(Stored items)
(** * j2cli: a shallow embedding of [j2cli/cli.py]

    The program is a thin command-line wrapper around the Jinja2 template
    engine: it reads a YAML data file, builds a [Jinja2TemplateRenderer],
    loads filter and test functions from Python files, renders one template
    and sends the encoded result to standard output or to a file.

    The embedding keeps the structure of the source.  Python text ([str])
    is a list of Unicode code points, [bytes] a list of octets, dictionaries
    are finite maps, exceptions are values of [PyExc], and everything that
    touches the interpreter or the operating system (files, the shared
    default argument of [__init__], [sys.modules]) is threaded through an
    explicit [World]. *)

From Stdlib Require Import NArith ZArith List Bool String Ascii DecimalString Lia.
From stdpp Require Import base option gmap strings list fin_maps.

Local Open Scope N_scope.

(** ** Text and bytes *)

(** A Python [str] is a sequence of code points, a [bytes] object a
    sequence of octets (numbers below 256). *)
Definition pystr := list N.
Definition bytes := list N.

Definition LF : N := 10.
Definition CR : N := 13.

(** Text encodings that the program names: ['utf-8'] and ['cp1252']. *)
Inductive Encoding := UTF8 | CP1252.

Module Codec.
(** ** Zoom *)

(** Rendering gives back the window it got, but for its widgets. *)
Lemma refresh_scene_self (w : World) :
  with_ui (ui (self w)) (self (snd (refresh_scene w))) = self w.
Proof.
  unfold refresh_scene, the_pil_image, bind, gets, deref.
  destruct w as [g h t rn]. destruct g. cbn [self pil_image].
  destruct pil_image0 as [r|]; [|reflexivity].
  destruct (lookup _ r) as [im|]; cbn [fst snd]; [|reflexivity].
  cbn [fst snd set_dimensions_on_gui modify_ui modify self heap trace running
       imageAlignment start_needle stop_needle var_progress zoomlevel ui
       with_ui with_dimensions_label].
  cases_of_alignment; reflexivity.
Qed.

Lemma refresh_scene_scale (w : World) (r : ref) (im : PIL.Image) :
  pil_image (self w) = Some r -> lookup w r = Some im ->
  Qt.view_scale (image_pattern_view (ui (self (snd (refresh_scene w)))))
  = (zoomlevel (self w), zoomlevel (self w)).
Proof.
  intros Hp Hl. run_refresh_scene Hp Hl.
  cases_of_alignment; reflexivity.
Qed.

Lemma Qle_bool_false (a b : Q) : Qle_bool a b = false -> (b < a)%Q.
Proof.
  intros H. apply Qnot_le_lt. intros Hle.
  apply Qle_bool_iff in Hle. congruence.
Qed.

## What is being asked:
Beginning at the opening line of the data, transcribe each line exactly until you reach the line with "From Stdlib Require", which you also include, and go no further.

## Solution to this task:
(** * j2cli: a shallow embedding of [j2cli/cli.py]

    The program is a thin command-line wrapper around the Jinja2 template
    engine: it reads a YAML data file, builds a [Jinja2TemplateRenderer],
    loads filter and test functions from Python files, renders one template
    and sends the encoded result to standard output or to a file.

    The embedding keeps the structure of the source.  Python text ([str])
    is a list of Unicode code points, [bytes] a list of octets, dictionaries
    are finite maps, exceptions are values of [PyExc], and everything that
    touches the interpreter or the operating system (files, the shared
    default argument of [__init__], [sys.modules]) is threaded through an
    explicit [World]. *)

From Stdlib Require Import NArith ZArith List Bool String Ascii DecimalString Lia.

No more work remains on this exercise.